[Saved data entries]
+ + + + + + +

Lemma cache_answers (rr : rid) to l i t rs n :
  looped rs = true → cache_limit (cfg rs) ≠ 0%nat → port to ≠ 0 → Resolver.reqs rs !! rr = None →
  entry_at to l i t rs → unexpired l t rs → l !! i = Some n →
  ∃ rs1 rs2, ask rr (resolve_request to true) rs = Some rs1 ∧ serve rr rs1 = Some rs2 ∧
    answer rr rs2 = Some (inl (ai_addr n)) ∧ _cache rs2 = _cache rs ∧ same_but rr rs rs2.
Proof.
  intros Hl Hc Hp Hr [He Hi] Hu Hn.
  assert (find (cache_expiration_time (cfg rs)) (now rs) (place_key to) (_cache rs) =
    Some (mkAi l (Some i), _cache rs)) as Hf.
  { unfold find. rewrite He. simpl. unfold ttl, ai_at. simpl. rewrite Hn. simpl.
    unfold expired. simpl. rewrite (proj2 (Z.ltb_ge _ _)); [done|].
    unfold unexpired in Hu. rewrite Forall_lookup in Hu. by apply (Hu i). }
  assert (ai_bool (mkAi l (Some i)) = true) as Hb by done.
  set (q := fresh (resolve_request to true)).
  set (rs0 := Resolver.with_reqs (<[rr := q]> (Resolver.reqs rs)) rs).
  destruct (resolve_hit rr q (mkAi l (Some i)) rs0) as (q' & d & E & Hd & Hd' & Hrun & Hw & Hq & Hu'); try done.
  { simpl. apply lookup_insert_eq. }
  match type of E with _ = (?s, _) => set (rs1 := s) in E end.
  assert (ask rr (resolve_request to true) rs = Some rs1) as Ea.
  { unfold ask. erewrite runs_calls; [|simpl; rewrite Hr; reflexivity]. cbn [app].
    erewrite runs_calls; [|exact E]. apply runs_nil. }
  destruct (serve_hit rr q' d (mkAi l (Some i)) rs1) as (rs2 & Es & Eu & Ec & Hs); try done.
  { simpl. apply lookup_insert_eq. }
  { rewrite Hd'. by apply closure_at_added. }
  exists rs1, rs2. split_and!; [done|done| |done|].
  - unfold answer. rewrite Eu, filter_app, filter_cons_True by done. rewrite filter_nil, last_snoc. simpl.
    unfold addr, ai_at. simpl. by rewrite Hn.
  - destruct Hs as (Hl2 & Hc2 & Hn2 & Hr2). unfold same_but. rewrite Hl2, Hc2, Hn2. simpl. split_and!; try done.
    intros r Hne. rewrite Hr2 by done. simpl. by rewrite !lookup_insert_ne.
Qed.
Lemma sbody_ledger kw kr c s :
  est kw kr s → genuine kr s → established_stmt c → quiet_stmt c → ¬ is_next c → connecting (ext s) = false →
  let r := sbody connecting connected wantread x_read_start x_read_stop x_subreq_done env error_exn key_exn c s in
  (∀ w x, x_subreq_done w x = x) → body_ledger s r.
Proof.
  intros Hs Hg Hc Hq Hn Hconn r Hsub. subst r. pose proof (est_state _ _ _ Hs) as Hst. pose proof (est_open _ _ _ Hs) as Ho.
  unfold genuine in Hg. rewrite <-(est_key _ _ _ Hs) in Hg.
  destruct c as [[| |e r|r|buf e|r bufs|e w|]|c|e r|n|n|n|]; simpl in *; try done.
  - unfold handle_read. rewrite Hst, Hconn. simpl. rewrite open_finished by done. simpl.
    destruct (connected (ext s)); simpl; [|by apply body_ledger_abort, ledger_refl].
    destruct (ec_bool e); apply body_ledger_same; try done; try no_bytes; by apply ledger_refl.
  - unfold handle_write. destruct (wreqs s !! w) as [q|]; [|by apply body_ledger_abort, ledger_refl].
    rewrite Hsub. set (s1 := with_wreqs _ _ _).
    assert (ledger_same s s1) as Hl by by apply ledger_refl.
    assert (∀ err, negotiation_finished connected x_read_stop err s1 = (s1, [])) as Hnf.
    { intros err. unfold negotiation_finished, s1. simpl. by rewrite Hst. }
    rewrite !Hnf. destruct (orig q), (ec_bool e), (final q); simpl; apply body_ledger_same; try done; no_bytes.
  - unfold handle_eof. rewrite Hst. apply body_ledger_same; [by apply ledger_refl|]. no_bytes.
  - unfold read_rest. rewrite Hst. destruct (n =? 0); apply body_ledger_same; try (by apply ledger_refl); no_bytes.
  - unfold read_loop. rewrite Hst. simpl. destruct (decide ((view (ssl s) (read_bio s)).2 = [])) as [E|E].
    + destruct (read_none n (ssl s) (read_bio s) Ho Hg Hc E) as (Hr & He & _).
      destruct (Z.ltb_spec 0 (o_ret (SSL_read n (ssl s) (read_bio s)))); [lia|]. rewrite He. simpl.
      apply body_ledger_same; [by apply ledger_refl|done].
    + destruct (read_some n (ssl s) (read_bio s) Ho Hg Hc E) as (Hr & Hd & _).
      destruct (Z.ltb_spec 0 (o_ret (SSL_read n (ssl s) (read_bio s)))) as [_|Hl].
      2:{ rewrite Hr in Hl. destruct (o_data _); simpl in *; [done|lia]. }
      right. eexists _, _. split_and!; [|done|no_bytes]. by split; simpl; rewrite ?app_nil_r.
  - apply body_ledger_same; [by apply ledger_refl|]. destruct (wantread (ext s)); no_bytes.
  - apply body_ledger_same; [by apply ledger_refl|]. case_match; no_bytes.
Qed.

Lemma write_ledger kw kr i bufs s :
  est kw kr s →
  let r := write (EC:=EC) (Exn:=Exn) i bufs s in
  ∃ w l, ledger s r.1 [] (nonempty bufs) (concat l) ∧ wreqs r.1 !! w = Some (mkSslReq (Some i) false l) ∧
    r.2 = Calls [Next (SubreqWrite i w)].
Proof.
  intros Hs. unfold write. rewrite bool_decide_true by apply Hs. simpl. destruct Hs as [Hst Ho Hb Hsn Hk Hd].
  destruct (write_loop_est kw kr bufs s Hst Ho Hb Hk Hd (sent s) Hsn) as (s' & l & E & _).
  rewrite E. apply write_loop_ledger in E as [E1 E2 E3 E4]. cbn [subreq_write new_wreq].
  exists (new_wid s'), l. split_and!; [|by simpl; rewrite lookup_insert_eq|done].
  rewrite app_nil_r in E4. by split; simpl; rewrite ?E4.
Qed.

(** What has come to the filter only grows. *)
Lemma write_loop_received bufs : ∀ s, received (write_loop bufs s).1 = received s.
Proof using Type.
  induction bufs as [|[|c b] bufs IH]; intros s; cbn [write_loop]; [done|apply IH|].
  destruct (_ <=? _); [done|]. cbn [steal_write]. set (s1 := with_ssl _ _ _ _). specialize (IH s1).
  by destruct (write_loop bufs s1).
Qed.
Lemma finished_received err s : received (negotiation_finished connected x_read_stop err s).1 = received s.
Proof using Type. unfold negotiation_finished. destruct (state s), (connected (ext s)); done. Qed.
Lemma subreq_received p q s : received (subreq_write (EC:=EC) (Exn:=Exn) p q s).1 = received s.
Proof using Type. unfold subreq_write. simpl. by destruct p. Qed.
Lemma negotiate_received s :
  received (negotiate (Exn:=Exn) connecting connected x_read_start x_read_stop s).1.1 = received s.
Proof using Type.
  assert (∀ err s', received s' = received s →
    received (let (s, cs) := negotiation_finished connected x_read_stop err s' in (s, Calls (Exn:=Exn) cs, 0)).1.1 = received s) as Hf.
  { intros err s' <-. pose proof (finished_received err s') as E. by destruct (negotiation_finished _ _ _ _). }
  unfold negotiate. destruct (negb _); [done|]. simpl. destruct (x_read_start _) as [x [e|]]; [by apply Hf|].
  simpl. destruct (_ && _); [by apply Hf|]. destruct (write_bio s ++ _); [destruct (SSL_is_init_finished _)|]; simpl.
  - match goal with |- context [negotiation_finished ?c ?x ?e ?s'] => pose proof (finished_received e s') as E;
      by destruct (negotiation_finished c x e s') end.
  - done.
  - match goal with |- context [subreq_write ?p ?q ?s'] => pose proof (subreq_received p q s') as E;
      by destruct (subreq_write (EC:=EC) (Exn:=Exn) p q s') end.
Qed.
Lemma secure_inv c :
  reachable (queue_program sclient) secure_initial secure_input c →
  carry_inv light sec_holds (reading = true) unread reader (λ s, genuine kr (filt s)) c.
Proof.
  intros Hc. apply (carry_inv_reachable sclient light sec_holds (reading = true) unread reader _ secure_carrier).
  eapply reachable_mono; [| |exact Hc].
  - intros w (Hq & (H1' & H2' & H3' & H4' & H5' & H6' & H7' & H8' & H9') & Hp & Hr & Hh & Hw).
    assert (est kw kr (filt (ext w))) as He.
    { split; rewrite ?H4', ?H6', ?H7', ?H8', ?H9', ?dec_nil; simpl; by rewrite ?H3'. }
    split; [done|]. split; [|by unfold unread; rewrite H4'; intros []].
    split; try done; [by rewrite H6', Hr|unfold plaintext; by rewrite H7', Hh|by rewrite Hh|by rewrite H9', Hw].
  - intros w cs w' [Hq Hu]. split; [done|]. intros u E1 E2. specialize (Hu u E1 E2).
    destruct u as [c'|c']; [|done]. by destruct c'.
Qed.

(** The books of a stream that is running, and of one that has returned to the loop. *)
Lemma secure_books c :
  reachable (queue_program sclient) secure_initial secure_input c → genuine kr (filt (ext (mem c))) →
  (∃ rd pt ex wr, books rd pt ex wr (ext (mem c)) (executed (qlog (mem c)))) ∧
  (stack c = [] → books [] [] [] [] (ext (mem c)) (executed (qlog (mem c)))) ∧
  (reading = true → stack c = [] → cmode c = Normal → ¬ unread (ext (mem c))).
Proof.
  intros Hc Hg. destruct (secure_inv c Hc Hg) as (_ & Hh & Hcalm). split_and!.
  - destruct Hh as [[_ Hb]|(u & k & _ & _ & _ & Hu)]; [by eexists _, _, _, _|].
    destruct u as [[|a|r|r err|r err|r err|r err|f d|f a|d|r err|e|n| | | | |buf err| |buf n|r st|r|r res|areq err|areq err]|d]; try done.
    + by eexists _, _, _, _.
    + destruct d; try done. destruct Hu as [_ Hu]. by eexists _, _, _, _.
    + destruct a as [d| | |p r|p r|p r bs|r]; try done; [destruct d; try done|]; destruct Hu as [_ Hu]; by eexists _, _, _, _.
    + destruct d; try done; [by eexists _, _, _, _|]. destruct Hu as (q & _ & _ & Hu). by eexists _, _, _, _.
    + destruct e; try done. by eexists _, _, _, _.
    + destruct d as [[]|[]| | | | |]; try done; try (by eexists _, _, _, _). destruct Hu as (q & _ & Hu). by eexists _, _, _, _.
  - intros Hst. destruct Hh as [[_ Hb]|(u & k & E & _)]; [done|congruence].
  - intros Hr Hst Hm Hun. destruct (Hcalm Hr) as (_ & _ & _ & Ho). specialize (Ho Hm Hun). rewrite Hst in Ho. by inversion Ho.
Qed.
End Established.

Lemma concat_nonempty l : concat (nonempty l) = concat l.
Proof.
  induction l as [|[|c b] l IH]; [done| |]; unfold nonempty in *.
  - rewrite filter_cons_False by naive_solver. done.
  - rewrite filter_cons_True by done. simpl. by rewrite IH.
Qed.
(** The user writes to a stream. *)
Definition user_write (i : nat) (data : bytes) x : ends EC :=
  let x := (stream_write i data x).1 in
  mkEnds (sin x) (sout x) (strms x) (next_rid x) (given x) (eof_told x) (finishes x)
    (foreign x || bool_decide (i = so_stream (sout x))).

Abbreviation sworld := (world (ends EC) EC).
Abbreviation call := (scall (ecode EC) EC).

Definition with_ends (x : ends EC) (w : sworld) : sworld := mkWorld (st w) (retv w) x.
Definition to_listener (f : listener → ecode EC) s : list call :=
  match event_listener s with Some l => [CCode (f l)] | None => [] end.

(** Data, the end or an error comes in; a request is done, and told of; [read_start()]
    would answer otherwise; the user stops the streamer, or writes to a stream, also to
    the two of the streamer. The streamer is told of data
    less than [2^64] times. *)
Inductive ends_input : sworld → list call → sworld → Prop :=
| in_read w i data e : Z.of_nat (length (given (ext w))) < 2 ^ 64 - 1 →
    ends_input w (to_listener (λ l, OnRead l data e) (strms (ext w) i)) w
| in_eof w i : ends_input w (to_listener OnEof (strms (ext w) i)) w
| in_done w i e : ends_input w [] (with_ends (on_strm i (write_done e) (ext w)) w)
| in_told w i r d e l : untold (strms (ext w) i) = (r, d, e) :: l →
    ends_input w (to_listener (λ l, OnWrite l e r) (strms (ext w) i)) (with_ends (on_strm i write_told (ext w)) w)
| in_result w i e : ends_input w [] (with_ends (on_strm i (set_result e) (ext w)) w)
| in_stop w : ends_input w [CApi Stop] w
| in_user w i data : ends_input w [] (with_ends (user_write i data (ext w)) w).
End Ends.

+ + + + + + +

» EXERCISE BRIEF: For this exercise, please output exactly the lines above starting at the line with "(stack c = []" and ending at the line with "Hu]. by eexists _, _, _, _.", ends included.

» TASK RESPONSE:
  (stack c = [] → books [] [] [] [] (ext (mem c)) (executed (qlog (mem c)))) ∧
  (reading = true → stack c = [] → cmode c = Normal → ¬ unread (ext (mem c))).
Proof.
  intros Hc Hg. destruct (secure_inv c Hc Hg) as (_ & Hh & Hcalm). split_and!.
  - destruct Hh as [[_ Hb]|(u & k & _ & _ & _ & Hu)]; [by eexists _, _, _, _|].
    destruct u as [[|a|r|r err|r err|r err|r err|f d|f a|d|r err|e|n| | | | |buf err| |buf n|r st|r|r res|areq err|areq err]|d]; try done.
    + by eexists _, _, _, _.
    + destruct d; try done. destruct Hu as [_ Hu]. by eexists _, _, _, _.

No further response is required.